The Downing Railroad Depot was listed on the National Register of Historic Places in 1983 and now serves as a museum. The depot was moved approximately one-quarter mile from its original trackside location and now serves as the centerpiece of a city park with other nearby buildings, including the former Downing jail.

==Geography==
Downing is located at (40.487682, -92.368022).

According to the United States Census Bureau, the city has a total area of 0.67 sqmi, of which 0.66 sqmi is land and 0.01 sqmi is water.

==Demographics==

Historical population
| Census | Pop. | Note | %± |
| 1880 | 152 |  | — |
| 1890 | 406 |  | 167.1% |
| 1900 | 501 |  | 23.4% |
| 1910 | 513 |  | 2.4% |
| 1920 | 566 |  | 10.3% |
| 1930 | 514 |  | −9.2% |
| 1940 | 507 |  | −1.4% |
| 1950 | 453 |  | −10.7% |
| 1960 | 463 |  | 2.2% |
| 1970 | 406 |  | −12.3% |
| 1980 | 462 |  | 13.8% |
| 1990 | 359 |  | −22.3% |
| 2000 | 396 |  | 10.3% |
| 2010 | 335 |  | −15.4% |
| 2020 | 300 |  | −10.4% |
U.S. Decennial Census

===2010 census===
As of the census of 2010, there were 335 people, 160 households, and 90 families residing in the city. The population density was 507.6 PD/sqmi. There were 195 housing units at an average density of 295.5 /sqmi. The racial makeup of the city was 97.6% White, 0.3% Asian, and 2.1% from two or more races. Hispanic or Latino of any race were 0.6% of the population.

There were 160 households, of which 25.0% had children under the age of 18 living with them, 43.1% were married couples living together, 8.8% had a female householder with no husband present, 4.4% had a male householder with no wife present, and 43.8% were non-families. 40.0% of all households were made up of individuals, and 20.6% had someone living alone who was 65 years of age or older. The average household size was 2.09 and the average family size was 2.79.

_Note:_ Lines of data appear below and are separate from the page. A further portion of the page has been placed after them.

(** After a successful [add_spike(time, neuron_id, value)] on a model
    whose [input_spikes] dict is well formed, the input matrix the next
    [T]-tick simulation builds is the one it built before with the entry
    [[t][nid]] set to [float(value)] ([t = int(time)], [nid] the neuron
    index): the assignment raises IndexError when [nid] is not a neuron,
    and so does [float] when it fails; a spike scheduled beyond tick [T]
    leaves the matrix as it was. *)
Theorem add_spike_input_matrix time neuron_id value m m' t nid T M :
  input_wf (input_spikes m) = true ->
  add_spike time neuron_id value m = (m', inr tt) ->
  py_int time = inr t -> py_int (unwrap_neuron neuron_id) = inr nid ->
  setup_input_spikes m T = Some M ->
  setup_input_spikes m' T
  = if (t <=? Z.of_nat T)%Z then
      match py_float value with inr f => mat_set M t nid f | inl _ => None end
    else Some M.
Proof.
  intros Hw Ha Ht Hn HM.
  destruct (add_spike_success time neuron_id value m m' Ha)
    as [t' [nid' [Ht' [Hn' [H0t [H0n [_ ->]]]]]]].
  rewrite Ht in Ht'. injection Ht' as <-. rewrite Hn in Hn'. injection Hn' as <-.
  set (d' := dict_add_spike (input_spikes m) t nid value).
  assert (Hw' : input_wf d' = true) by (apply input_wf_dict_add_spike; assumption).
  rewrite setup_input_spikes_rows in HM by (apply input_wf_keys_nonneg; exact Hw).
  rewrite setup_input_spikes_rows by (apply input_wf_keys_nonneg; exact Hw').
  change (input_spikes (set_input_spikes d' m)) with d'.
  change (neuron_thresholds (set_input_spikes d' m)) with (neuron_thresholds m).
  set (n := length (neuron_thresholds m)) in *.
  set (h := fun row => match sum_to_option (py_float value) with
                       | Some f => list_set row nid f
                       | None => None
                       end).
  assert (Hne : forall r, r <> Z.to_nat t ->
            input_row n d' (Z.of_nat r) = input_row n (input_spikes m) (Z.of_nat r)).
  { intros r Hr. unfold input_row, d'. rewrite row_add_spike by exact Hw.
    replace (Z.eqb (Z.of_nat r) t) with false by (symmetry; apply Z.eqb_neq; lia).
    reflexivity. }
  assert (Hi : input_row n d' (Z.of_nat (Z.to_nat t))
               = match input_row n (input_spikes m) (Z.of_nat (Z.to_nat t)) with
                 | Some x => h x
                 | None => None
                 end).
  { unfold input_row, d'. rewrite row_add_spike by exact Hw.
    rewrite Z2Nat.id, Z.eqb_refl by lia. reflexivity. }
  rewrite (all_some_map_seq_upd (fun r => input_row n (input_spikes m) (Z.of_nat r))
             (fun r => input_row n d' (Z.of_nat r)) h (Z.to_nat t) Hne Hi (S T) 0 M HM).
  assert (HL : length M = S T)
    by (rewrite (all_some_length _ _ HM), length_map, length_seq; reflexivity).
  destruct (Z.leb_spec t (Z.of_nat T)) as [Hle|Hgt].
  - replace ((0 <=? Z.to_nat t) && (Z.to_nat t <? 0 + S T)) with true
      by (symmetry; apply andb_true_iff; split; [apply Nat.leb_le | apply Nat.ltb_lt]; lia).
    rewrite Nat.sub_0_r, (nth_error_nth_lt M (Z.to_nat t) []) by lia.
    unfold h, mat_set. rewrite (nth_error_nth_lt M (Z.to_nat t) []) by lia.
    destruct (py_float value) as [e|f]; cbn [sum_to_option]; [reflexivity|].
    destruct (list_set (nth (Z.to_nat t) M []) nid f) as [row'|]; [|reflexivity].
    rewrite list_set_upd by lia. reflexivity.
  - replace ((0 <=? Z.to_nat t) && (Z.to_nat t <? 0 + S T)) with false
      by (symmetry; apply andb_false_iff; right; apply Nat.ltb_ge; lia).
    reflexivity.
Qed.
(** X10. A run of the loop ends in [Broken] only by the missing-node branch:
    the id it stopped at is not in the graph, the last thing on the console
    is "ERROR: Missing node " with that id, and [main] returns 1. *)
Theorem run_broken (graph : StoryGraph) (fuel : nat) (s : Session) :
  status s = Running ->
  let r := game_loop fuel graph s in
  status r = Broken ->
  get graph (currentId r) = None
  /\ exit_code r = Some 1
  /\ exists w, cout r = w +:+ "ERROR: Missing node " +:+ show (currentId r) +:+ nl.
Proof.
  intros Hrun r Hbroken. subst r.
  assert (status (game_loop fuel graph s) <> Running) as Hstop by congruence.
  destruct (game_loop_last graph fuel s Hrun Hstop) as (s' & _ & Hlast).
  rewrite Hlast in Hbroken |- *.
  pose proof (broken_only_if_missing graph s' Hbroken) as Hnone.
  destruct (broken_detection graph s' Hnone) as (-> & _ & _).
  split; [done|]. split; [done|]. by exists (cout s').
Qed.

Lemma run_broken_witness :
  let g := addNode {| id := 0; text := "t";
                      choices := [ {| label := "gone"; nextId := 42 |} ] |} emptyGraph in
  status (start 0 ["1"] "") = Running
  /\ status (game_loop 5 g (start 0 ["1"] "")) = Broken
  /\ get g 42 = None
  /\ currentId (game_loop 5 g (start 0 ["1"] "")) = 42.
Proof.
  intros g.
  assert (status (start 0 ["1"] "") = Running) as Hrun by reflexivity.
  assert (status (game_loop 5 g (start 0 ["1"] "")) = Broken) as Hbroken
    by (vm_compute; reflexivity).
  split; [exact Hrun|]. split; [exact Hbroken|].
  assert (currentId (game_loop 5 g (start 0 ["1"] "")) = 42) as Hcur
    by (vm_compute; reflexivity).
  split; [|exact Hcur].
  rewrite <- Hcur. exact (proj1 (run_broken g 5 _ Hrun Hbroken)).
Defined.

(** X11. A run of the loop ends in [Terminated] only on a node without
    choices: the current id is that node's, its id is the last of the
    history, the farewell line is the last thing on the console, and [main]
    returns 0. *)
Theorem run_terminated (graph : StoryGraph) (fuel : nat) (s : Session) :
  status s = Running ->
  let r := game_loop fuel graph s in
  status r = Terminated ->
  exit_code r = Some 0
  /\ (exists node,
        get graph (currentId r) = Some node /\ choices node = []
        /\ last (history r) = Some (id node))
  /\ exists w, cout r = w +:+ "Farewell, Elyndri explorer." +:+ nl.
Proof.
  intros Hrun r Hterm. subst r.
  assert (status (game_loop fuel graph s) <> Running) as Hstop by congruence.
  destruct (game_loop_last graph fuel s Hrun Hstop) as (s' & _ & Hlast).
  rewrite Hlast in Hterm |- *.
  split; [unfold exit_code; by rewrite Hterm|].
  destruct (get graph (currentId s')) as [node|] eqn:Hnode.
  2: { exfalso. revert Hterm. unfold loop_body. by rewrite Hnode. }
  destruct (loop_body_found graph s' node Hnode) as (Hhist & _ & _ & _ & Hend & _).
  destruct (Hend Hterm) as [Hnil Hcur]. split.
  - exists node. rewrite Hcur, Hhist. split; [done|]. split; [done|]. apply last_snoc.
  - unfold loop_body. rewrite Hnode, (proj2 (isEnding_spec node) Hnil).
    cbn [cout]. unfold farewell.
    eexists. rewrite <- !append_assoc. reflexivity.
Qed.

The median age in the city was 44.8 years. 20% of residents were under the age of 18; 10% were between the ages of 18 and 24; 20.7% were from 25 to 44; 27.3% were from 45 to 64; and 22.4% were 65 years of age or older. The gender makeup of the city was 47.8% male and 52.2% female.

===2000 census===
As of the census of 2000, there were 396 people, 176 households, and 99 families residing in the city. The population density was 595.4 PD/sqmi. There were 210 housing units at an average density of 315.7 /sqmi. The racial makeup of the city was 95.96% White, 0.25% Native American, 1.26% from other races, and 2.53% from two or more races. Hispanic or Latino of any race were 2.27% of the population.

There were 176 households, out of which 26.7% had children under the age of 18 living with them, 48.3% were married couples living together, 6.3% had a female householder with no husband present, and 43.2% were non-families. 39.2% of all households were made up of individuals, and 21.0% had someone living alone who was 65 years of age or older. The average household size was 2.25 and the average family size was 3.03.

In the city the population was spread out, with 25.8% under the age of 18, 7.8% from 18 to 24, 24.2% from 25 to 44, 21.5% from 45 to 64, and 20.7% who were 65 years of age or older. The median age was 38 years. For every 100 females, there were 80.8 males. For every 100 females age 18 and over, there were 79.3 males.

The median income for a household in the city was $18,864, and the median income for a family was $26,875. Males had a median income of $25,000 versus $13,750 for females. The per capita income for the city was $12,626. About 19.8% of families and 18.9% of the population were below the poverty line, including 19.5% of those under age 18 and 19.0% of those age 65 or over.

==Education==
It is in the Schuyler County R-I School District.